Your task
Below are entries. Copy exactly the lines running from the line that holds "match kTest_read file" to the line that holds "intros q Eq.", with both ends included.

Saved entries:

■ ■ ■ ■ ■ ■ ■

(** Cells whose neighbours in the column before are known. *)
Lemma drain_ok cells : forall u, sound u ->
  Forall (fun c => snd c <= X /\ Z.abs (fst c) <= snd c /\ 1 <= snd c /\ ready u (fst c) (snd c)) cells ->
  returns (drain compute cells u) (fun u' => sound u' /\ extends u u' /\ Forall (fun c => known u' (fst c) (snd c)) cells).
Proof.
  induction cells as [|[i j] cells IH]; intros u Hu Hc; cbn [drain].
  { apply returns_ok. split; [done|]. split; [apply extends_refl|constructor]. }
  apply Forall_cons in Hc as [(Hj & Hi & Hj1 & Hr) Hc']. simpl in *.
  destruct (store_ok u i j Hu Hj Hi (or_intror (conj Hj1 Hr))) as ((v & u1) & E & Hv & Hu1 & Hx & Hk).
  destruct (compute i j u) as [[v' u']| |]; try discriminate. cbn [mbind result_bind] in *.
  destruct (tset i j v' u') as [u''| |]; try discriminate. injection E as -> ->. simpl in *.
  eapply returns_weaken; [apply (IH u1 Hu1)|].
  - eapply Forall_impl; [exact Hc'|]. intros c (? & ? & ? & ?). split_and!; try done. by apply (ready_extends u).
  - intros u2 (Hu2 & Hx2 & Hk2). split; [done|]. split; [by apply (extends_trans u u1)|]. constructor; [by apply Hx2|done].
Qed.

Lemma drain_app a : forall b u, drain compute (a ++ b) u = (u ← drain compute a u; drain compute b u).
Proof.
  induction a as [|[i j] a IH]; intros b u; [done|]. cbn [drain app]. destruct (compute i j u) as [[v u']| |]; [|done|done].
  cbn [mbind result_bind]. destruct (tset i j v u'); [|done|done]. cbn [mbind result_bind]. apply IH.
Qed.
Definition kTest_read : reader KTest :=
  _ ← kTest_checkHeader;
  version ← read_uint32;
  if KTEST_VERSION <? version then failed
  else
    numArgs ← read_uint32;
    if negb (malloc (numArgs * 8)) then failed
    else
      args ← repeat_read (Z.to_nat numArgs) read_string;
      symArgvs ← (if 2 <=? version then read_uint32 else mret 0);
      symArgvLen ← (if 2 <=? version then read_uint32 else mret 0);
      numObjects ← read_uint32;
      if negb (malloc (numObjects * 40)) then failed
      else
        objects ← repeat_read (Z.to_nat numObjects) (read_object version);
        mret {| version := version; args := args; symArgvs := symArgvs; symArgvLen := symArgvLen; objects := objects |}.

(** [kTest_fromFile] of a file that can be opened: [Done None] is the null pointer. *)
Definition kTest_fromFile (file : list Z) : outcome (option KTest) :=
  match kTest_read file with Got k _ => Done (Some k) | Failed => Done None | Overrun => Undefined end.
Definition kTest_isKTestFile (file : list Z) : bool := match kTest_checkHeader file with Got _ _ => true | _ => false end.
End reading.

(** ** Writing *)
Definition byte (z : Z) : Z := wrap 8 z.
Definition be32 (v : Z) : list Z := [byte (Z.shiftr v 24); byte (Z.shiftr v 16); byte (Z.shiftr v 8); byte v].
Definition be64 (v : Z) : list Z :=
  [byte (Z.shiftr v 56); byte (Z.shiftr v 48); byte (Z.shiftr v 40); byte (Z.shiftr v 32);
   byte (Z.shiftr v 24); byte (Z.shiftr v 16); byte (Z.shiftr v 8); byte v].
Lemma next_round_ok p m cost arr (st : mgr) : manager_ok st -> p ∈ map pid (contents (Running st)) -> replay_message st m ->
  safe (next_round cfg p m cost arr) st (fun _ st' => manager_ok st' /\ new_round st st' p m).
Proof.
  intros [K1 K2 K3 K4 K5 K6] Hp Hm. unfold next_round.
  destruct (cleanUp_ok (Stopped st) K1) as (Hkill & Hc & Htc & Hgc).
  eapply safe_bind; [by apply record_round_ok|]. intros _ st1 (Hst & E1 & E2 & E3 & E4 & E5 & E6 & E7). unfold Stopped_cleanUp, resetSlots. steps.
  destruct (_ <=? _); [done|]. steps. destruct (_ <=? _); [done|]. steps.
  eapply safe_bind; [apply Running_get_ok; cbn; by rewrite E2|]. intros r st2 (g & Ht & -> & Hr). cbn in Hr. rewrite E2 in Hr.
  destruct r as [w|]; [|by destruct Hr]. destruct Hr as [Hw Hperm].
  assert (Hg : contents g = []).
  { rewrite size_contents, Hperm in K5. simpl in K5. apply length_zero_iff_nil. lia. }
  rewrite Hg in Hperm. pose proof (pids_perm _ _ _ _ _ (Permutation_refl _) Hperm K3) as K3'.
  assert (Hlive : live st ≡ₚ live_pids (replay_pid st) (contents (Stopped st)) [w]) by (unfold live, live_pids; by rewrite Hperm).
  steps. unfold managerPrepForReplay. apply safe_assoc. apply safe_receive_replay; [intros q Eq; by destruct (Hm q Eq)|].
  intros q Eq. pose proof (Hm q Eq) as Hq. apply safe_assoc. steps.
  eapply safe_bind; [apply getNewSlot_first; [done|cbn; by rewrite E5]|]. intros slot st' [-> ->]. unfold Stopped_push. steps.
  apply safe_modify_last. set (w1 := with_pinfo (slot_at 0) w).
  destruct (group_push_ok w1 (snd (cleanUp (Stopped st))) Hgc) as (G1 & _ & G2 & _). rewrite Hc in G2. split.
  - unfold manager_ok. cbn. rewrite E1, E5. split; try done.
    + rewrite Hg. eapply pids_perm; [symmetry; exact G2|done|].
      assert (H : pids_ok q [w] []) by (eapply pids_round; [exact K3'|]; destruct Hq; split; [done|by rewrite <- Hlive]).
      destruct H as [H1 H2]. split; [|by unfold live_pids in *; rewrite processes_cons in *]. by unfold live_pids in *; rewrite processes_cons in *.
    + rewrite Hg, app_nil_r. eapply slots_perm; [symmetry; exact G2|]. exists 1%nat. split_and!; [done|done|apply NoDup_singleton|].
      repeat constructor. exists 0%nat. split; [lia|done].
    + rewrite size_contents, Hg. done.
  - exists w, q. cbn. rewrite E1, E3, E5, E6, E7. split_and!; try done; [rewrite Hperm; left|].
    intros k Hk. rewrite <- Hkill in Hk. unfold clean. apply elem_of_cons in Hk as [->|Hk]; [clear; set_solver|].
    apply (list_elem_of_fmap_2 Kill) in Hk. clear -Hk. set_solver.
Qed.
(** X8. An invalid result always shows at least one hard warning. The
    converse holds when the severities are written in capitals, as they
    are in the default message table; in general it does not, since the
    buckets are filled after putting the severity in capitals and the valid
    flag is not: a warning of severity [high] is hard and does not block. *)
Theorem invalid_results_have_hard_warnings
  (db : Database) (colors : list (string * FoodEx2Validator.Color))
  (vbaResult : VBAValidator.Result) (brResult srResult : option (list Warning)) :
  let r := FoodEx2Validator.formatResult db colors vbaResult brResult srResult in
  (FoodEx2Validator.valid r = false -> FoodEx2Validator.hardWarnings r <> []) /\
  ((forall w, In w (FoodEx2Validator.warnings r) -> toUpperCase (severity w) = severity w) ->
   (FoodEx2Validator.valid r = true <-> FoodEx2Validator.hardWarnings r = [])) /\
  (forall w, In w (FoodEx2Validator.warnings r) -> severity w = "high" ->
     In w (FoodEx2Validator.hardWarnings r) /\ ~ blocking w).
Proof.
  intros r.
  destruct (formatResult_fields db colors vbaResult brResult srResult)
    as (Hw & Hv & _ & _ & _ & _ & _ & Hcat & _).
  fold r in Hw, Hv, Hcat. rewrite Hw, Hv.
  set (ws := VBAValidator.warnings vbaResult ++ default [] brResult ++ default [] srResult) in *.
  assert (Hhard : FoodEx2Validator.hardWarnings r =
                  fst (fst (FoodEx2Validator.categorizeWarnings ws))) by (rewrite <- Hcat; reflexivity).
  rewrite Hhard. clear Hw Hv Hcat Hhard.
  assert (Hinv : existsb (fun w => FoodEx2Validator.isSeverity "ERROR" w ||
                                   FoodEx2Validator.isSeverity "HIGH" w) ws = true ->
                 fst (fst (FoodEx2Validator.categorizeWarnings ws)) <> []).
  { intros H. apply existsb_exists in H as (w & Hw & Hb).
    assert (In w (fst (fst (FoodEx2Validator.categorizeWarnings ws)))) as Hin.
    { apply in_hard_of_blocking; [exact Hw|].
      unfold FoodEx2Validator.isSeverity in Hb.
      apply orb_true_iff in Hb as [Hb|Hb]; apply String.eqb_eq in Hb; [left|right]; exact Hb. }
    intros E. rewrite E in Hin. exact Hin. }
  split; [|split].
  - rewrite negb_false_iff. exact Hinv.
  - intros Hcap. rewrite negb_true_iff. split.
    + intros Hnb. destruct (fst (fst (FoodEx2Validator.categorizeWarnings ws))) as [|w l] eqn:E;
        [reflexivity|exfalso].
      assert (Hin : In w (fst (fst (FoodEx2Validator.categorizeWarnings ws))))
        by (rewrite E; left; reflexivity).
      apply In_hardWarnings in Hin as [Hin Hsev].
      rewrite (Hcap w Hin) in Hsev.
      apply (proj1 (existsb_blocking ws) Hnb w Hin). exact Hsev.
    + intros E. destruct (existsb _ ws) eqn:Hb; [|reflexivity].
      exfalso. exact (Hinv eq_refl E).
  - intros w Hw Hsev. split.
    + apply In_hardWarnings. split; [exact Hw|].
      rewrite Hsev. right. reflexivity.
    + intros [H|H]; rewrite Hsev in H; discriminate.
Qed.

Lemma filter_length_le {A} (p : A -> bool) l : length (List.filter p l) <= length l.
Proof. induction l as [|x l IH]; simpl; [lia|]. destruct (p x); simpl; lia. Qed.

(** X9. The counts of a result: the warnings of severity ERROR, HIGH, LOW
    and NONE are counted apart, [total] counts all of them, and the four
    counts add up to the total exactly when every warning has one of these
    four severities; a warning with another severity is counted in the
    total alone. *)
Theorem warning_counts_add_up (ws : list Warning) :
  let c := FoodEx2Validator.getWarningCounts ws in
  FoodEx2Validator.total c = length ws /\
  FoodEx2Validator.error c + FoodEx2Validator.high c + FoodEx2Validator.low c +
    FoodEx2Validator.info c <= FoodEx2Validator.total c /\
  (FoodEx2Validator.error c + FoodEx2Validator.high c + FoodEx2Validator.low c +
     FoodEx2Validator.info c = FoodEx2Validator.total c <->
   forall w, In w ws -> In (severity w) ["ERROR"; "HIGH"; "LOW"; "NONE"]) /\
  (FoodEx2Validator.error c = 0 /\ FoodEx2Validator.high c = 0 <->
   forall w, In w ws -> ~ blocking w).
Proof.
  unfold FoodEx2Validator.getWarningCounts. simpl. split; [reflexivity|].
  assert (Hone : forall w,
            (if FoodEx2Validator.isSeverity "ERROR" w then 1 else 0) +
            (if FoodEx2Validator.isSeverity "HIGH" w then 1 else 0) +
            (if FoodEx2Validator.isSeverity "LOW" w then 1 else 0) +
            (if FoodEx2Validator.isSeverity "NONE" w then 1 else 0) <= 1 /\
            ((if FoodEx2Validator.isSeverity "ERROR" w then 1 else 0) +
             (if FoodEx2Validator.isSeverity "HIGH" w then 1 else 0) +
             (if FoodEx2Validator.isSeverity "LOW" w then 1 else 0) +
             (if FoodEx2Validator.isSeverity "NONE" w then 1 else 0) = 1 <->
             In (severity w) ["ERROR"; "HIGH"; "LOW"; "NONE"])).
  { intros w. unfold FoodEx2Validator.isSeverity. simpl.
    destruct (String.eqb_spec (severity w) "ERROR") as [->|E]; [simpl; split; [lia|tauto]|].
    destruct (String.eqb_spec (severity w) "HIGH") as [->|H]; [simpl; split; [lia|tauto]|].
    destruct (String.eqb_spec (severity w) "LOW") as [->|L]; [simpl; split; [lia|tauto]|].
    destruct (String.eqb_spec (severity w) "NONE") as [->|N]; [simpl; split; [lia|tauto]|].
    simpl. split; [lia|]. split; [lia|]. intuition congruence. }
  assert (Hsum : length (List.filter (FoodEx2Validator.isSeverity "ERROR") ws) +
                 length (List.filter (FoodEx2Validator.isSeverity "HIGH") ws) +
                 length (List.filter (FoodEx2Validator.isSeverity "LOW") ws) +
                 length (List.filter (FoodEx2Validator.isSeverity "NONE") ws) <= length ws /\
                 (length (List.filter (FoodEx2Validator.isSeverity "ERROR") ws) +
                  length (List.filter (FoodEx2Validator.isSeverity "HIGH") ws) +
                  length (List.filter (FoodEx2Validator.isSeverity "LOW") ws) +
                  length (List.filter (FoodEx2Validator.isSeverity "NONE") ws) = length ws <->
                  forall w, In w ws -> In (severity w) ["ERROR"; "HIGH"; "LOW"; "NONE"])).
  { induction ws as [|w ws [IH1 IH2]]; [simpl; split; [lia|]; split; [intros _ ? []|reflexivity]|].
    destruct (Hone w) as [H1 H2]. cbn [List.filter].
    destruct (FoodEx2Validator.isSeverity "ERROR" w),
             (FoodEx2Validator.isSeverity "HIGH" w),
             (FoodEx2Validator.isSeverity "LOW" w),
             (FoodEx2Validator.isSeverity "NONE" w);
      cbn [length] in *; simpl in H1, H2; try lia;
      (split; [lia|]); (split;
        [intros Hs x [<-|Hx]; [apply H2; lia|apply IH2; [lia|exact Hx]]
        |intros Hall;
         assert (Hw : In (severity w) ["ERROR"; "HIGH"; "LOW"; "NONE"]) by (apply Hall; left; reflexivity);
         assert (Hr : forall x, In x ws -> In (severity x) ["ERROR"; "HIGH"; "LOW"; "NONE"])
           by (intros x Hx; apply Hall; right; exact Hx);
         apply H2 in Hw; apply IH2 in Hr; lia]). }
  destruct Hsum as [Hle Heq]. split; [exact Hle|]. split; [exact Heq|].
  rewrite <- existsb_blocking, existsb_blocking_split, orb_false_iff.
  rewrite !filter_isSeverity_0. tauto.
Qed.


(** ** The structural checks on the facet list *)

(** *** Duplicates *)

Lemma duplicates_loop_spec facets :
  forall pre seen dups,
    List.NoDup dups ->
    (forall f, In f seen <-> In f pre) ->
    (forall f, In f dups <-> 1 < count_occ String.string_dec pre f) ->
    List.NoDup (VBAValidator.duplicates_loop facets seen dups) /\
    (forall f, In f (VBAValidator.duplicates_loop facets seen dups) <->
               1 < count_occ String.string_dec (pre ++ facets) f).
Proof.
  induction facets as [|x facets IH]; intros pre seen dups Hnd Hseen Hdups.
  - simpl. rewrite app_nil_r. auto.
  - cbn [VBAValidator.duplicates_loop].
    replace (pre ++ x :: facets) with ((pre ++ [x]) ++ facets)
      by (rewrite <- app_assoc; reflexivity).
    assert (Hcount : forall f, count_occ String.string_dec (pre ++ [x]) f =
                       count_occ String.string_dec pre f +
                       (if String.string_dec x f then 1 else 0)).
    { intros f. rewrite count_occ_app. simpl. destruct (String.string_dec x f); reflexivity. }
    destruct (includes seen x) eqn:Hs.
    + apply includes_In, Hseen in Hs.
      assert (Hx : 1 <= count_occ String.string_dec pre x)
        by (apply (count_occ_In String.string_dec) in Hs; lia).
      apply IH.
      * destruct (includes dups x) eqn:Hd; [exact Hnd|].
        apply List.NoDup_app; [exact Hnd|repeat constructor; intros []|].
        intros f Hf [<-|[]]. apply includes_In in Hf. congruence.
      * intros f. rewrite Hseen, in_app_iff. simpl. intuition (subst; auto).
      * intros f. rewrite Hcount.
        destruct (String.string_dec x f) as [<-|Hne].
        -- destruct (includes dups x) eqn:Hd.
           ++ apply includes_In in Hd. split; [lia|intros _; exact Hd].
           ++ rewrite in_app_iff. simpl. split; [lia|auto].
        -- destruct (includes dups x) eqn:Hd.
           ++ rewrite Hdups. lia.
           ++ rewrite in_app_iff, Hdups. simpl. split; [intros [H|[H|[]]]; [lia|congruence]|lia].
    + assert (Hx : ~ In x pre).
      { intros H. apply Hseen, includes_In in H. congruence. }
      apply (count_occ_not_In String.string_dec) in Hx.
      apply IH.
      * exact Hnd.
      * intros f. rewrite !in_app_iff, Hseen. simpl. tauto.
      * intros f. rewrite Hcount, Hdups.
        destruct (String.string_dec x f) as [<-|Hne]; lia.
Qed.

(** X10. [checkDuplicateFacets] pushes one warning VBA-DUPLICATE, of severity
    HIGH, for every facet that occurs more than once in the list, however
    often it occurs, and nothing else; a list without repetition gets no
    warning. *)
Theorem one_warning_per_duplicate (facets : list string) (ws : list Warning) :
  exists dups,
    VBAValidator.checkDuplicateFacets facets ws =
      ws ++ map (fun d => warning "VBA-DUPLICATE"
                   ("Duplicate facet '" +:+ d +:+
                    "' found (same facet cannot be used multiple times)")
                   "HIGH" "DUPLICATE_FACET") dups /\
    List.NoDup dups /\
    (forall f, In f dups <-> 1 < count_occ String.string_dec facets f) /\
    (List.NoDup facets <-> dups = []).
Proof.
  exists (VBAValidator.duplicates_loop facets [] []).
  destruct (duplicates_loop_spec facets [] [] [])
    as [Hnd Hin]; [constructor|tauto|simpl; intros; split; [tauto|lia]|].
  simpl in Hin. split; [reflexivity|]. split; [exact Hnd|]. split; [exact Hin|].
  rewrite (List.NoDup_count_occ String.string_dec). split.
  - intros H. destruct (VBAValidator.duplicates_loop facets [] []) as [|d l]; [reflexivity|].
    exfalso. specialize (H d). assert (In d (d :: l)) as Hd by (left; reflexivity).
    apply Hin in Hd. lia.
  - intros E f. rewrite E in Hin. specialize (Hin f). simpl in Hin.
    destruct (Nat.le_gt_cases (count_occ String.string_dec facets f) 1); [assumption|].
    exfalso. apply Hin. assumption.
Qed.

(** *** Single cardinality *)

(** The number of facets of a group in a list. *)
Lemma assoc_count_incr k g obj :
  default 0 (assoc g (VBAValidator.count_incr k obj)) =
  default 0 (assoc g obj) + (if String.eqb g k then 1 else 0).
Proof.
  induction obj as [|[k' n] obj IH]; simpl.
  - destruct (String.eqb g k); reflexivity.
  - destruct (String.eqb_spec k k') as [<-|Hk]; simpl.
    + destruct (String.eqb g k); simpl; lia.
    + destruct (String.eqb_spec g k') as [->|Hg]; simpl.
      * destruct (String.eqb_spec k' k); [congruence|lia].
      * exact IH.
Qed.

Lemma count_incr_keys k obj x :
  In x (map fst (VBAValidator.count_incr k obj)) <-> x = k \/ In x (map fst obj).
Proof.
  induction obj as [|[k' n] obj IH]; simpl; [intuition|].
  destruct (String.eqb_spec k k') as [<-|Hk]; simpl; [intuition|].
  rewrite IH. tauto.
Qed.

Lemma count_incr_NoDup k obj :
  List.NoDup (map fst obj) -> List.NoDup (map fst (VBAValidator.count_incr k obj)).
Proof.
  induction obj as [|[k' n] obj IH]; simpl; intros H.
  - repeat constructor. intros [].
  - inversion H as [|? ? Hnin Hnd]; subst.
    destruct (String.eqb_spec k k') as [<-|Hk]; simpl.
    + constructor; assumption.
    + constructor; [|apply IH; exact Hnd].
      rewrite count_incr_keys. intros [E|E]; [congruence|contradiction].
Qed.
(** The cursors of successive transaction-page requests: each one is the
    cursor the generator derives from the page received before. *)
Inductive chain {rt : Runtime} : gen -> list (value * http_result) -> Prop :=
| chain_nil g : chain g []
| chain_cons g h res rest :
    cursor g h ->
    (forall body, res = HttpOk body ->
                  (rest <> [] -> nonempty (tx_list body) = true) /\
                  chain (GenSuspended (tx_list body)) rest) ->
    ((forall body, res <> HttpOk body) -> rest = []) ->
    chain g ((h, res) :: rest).

(** The events between the account-detail exchange and the end of a fetch:
    they do not touch [loading] or [acct], set a working status only, and
    report a progress from 24 to 95. *)
Definition inside_event (e : event) : Prop :=
  match e with
  | SetLoading _ | SetAcct _ => False
  | SetStatus s => working s
  | SetProgress p => 24 <= p <= 95
  | _ => True
  end.

Definition acct_events (res : http_result) : list event :=
  match res with
  | HttpOk detail => [SetAcct (js_or (opt_get detail "data") VNull)]
  | _ => []
  end.

Definition ending_events (en : ending) : list event :=
  match en with
  | Completed => [SetStatus StDone; SetProgress 100; SetLoading false]
  | Failed e => [SetStatus (StFailed e); SetLoading false]
  | Running => []
  end.

(** Two states that differ at most by the account summary. *)
Definition same_but_acct (s s' : State) : Prop :=
  status s = status s' /\ loading s = loading s' /\
  progress s = progress s' /\ rows s = rows s'.

(** [b] is [a] with rows appended. *)
Definition extends (a b : list Row) : Prop := exists extra, b = a ++ extra.

(** A row the chart cannot date: its time stamp is truthy and is not a
    number, which [DateTime.fromSeconds] rejects. *)
Definition bad_timestamp (r : Row) : bool :=
  truthy (blockTime r) && match blockTime r with VNum _ => false | _ => true end.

■ ■ ■ ■ ■ ■ ■

Answer space
  match kTest_read file with Got k _ => Done (Some k) | Failed => Done None | Overrun => Undefined end.
Definition kTest_isKTestFile (file : list Z) : bool := match kTest_checkHeader file with Got _ _ => true | _ => false end.
End reading.

(** ** Writing *)
Definition byte (z : Z) : Z := wrap 8 z.
Definition be32 (v : Z) : list Z := [byte (Z.shiftr v 24); byte (Z.shiftr v 16); byte (Z.shiftr v 8); byte v].
Definition be64 (v : Z) : list Z :=
  [byte (Z.shiftr v 56); byte (Z.shiftr v 48); byte (Z.shiftr v 40); byte (Z.shiftr v 32);
   byte (Z.shiftr v 24); byte (Z.shiftr v 16); byte (Z.shiftr v 8); byte v].
Lemma next_round_ok p m cost arr (st : mgr) : manager_ok st -> p ∈ map pid (contents (Running st)) -> replay_message st m ->
  safe (next_round cfg p m cost arr) st (fun _ st' => manager_ok st' /\ new_round st st' p m).
Proof.
  intros [K1 K2 K3 K4 K5 K6] Hp Hm. unfold next_round.
  destruct (cleanUp_ok (Stopped st) K1) as (Hkill & Hc & Htc & Hgc).
  eapply safe_bind; [by apply record_round_ok|]. intros _ st1 (Hst & E1 & E2 & E3 & E4 & E5 & E6 & E7). unfold Stopped_cleanUp, resetSlots. steps.
  destruct (_ <=? _); [done|]. steps. destruct (_ <=? _); [done|]. steps.
  eapply safe_bind; [apply Running_get_ok; cbn; by rewrite E2|]. intros r st2 (g & Ht & -> & Hr). cbn in Hr. rewrite E2 in Hr.
  destruct r as [w|]; [|by destruct Hr]. destruct Hr as [Hw Hperm].
  assert (Hg : contents g = []).
  { rewrite size_contents, Hperm in K5. simpl in K5. apply length_zero_iff_nil. lia. }
  rewrite Hg in Hperm. pose proof (pids_perm _ _ _ _ _ (Permutation_refl _) Hperm K3) as K3'.
  assert (Hlive : live st ≡ₚ live_pids (replay_pid st) (contents (Stopped st)) [w]) by (unfold live, live_pids; by rewrite Hperm).
  steps. unfold managerPrepForReplay. apply safe_assoc. apply safe_receive_replay; [intros q Eq; by destruct (Hm q Eq)|].
  intros q Eq. pose proof (Hm q Eq) as Hq. apply safe_assoc. steps.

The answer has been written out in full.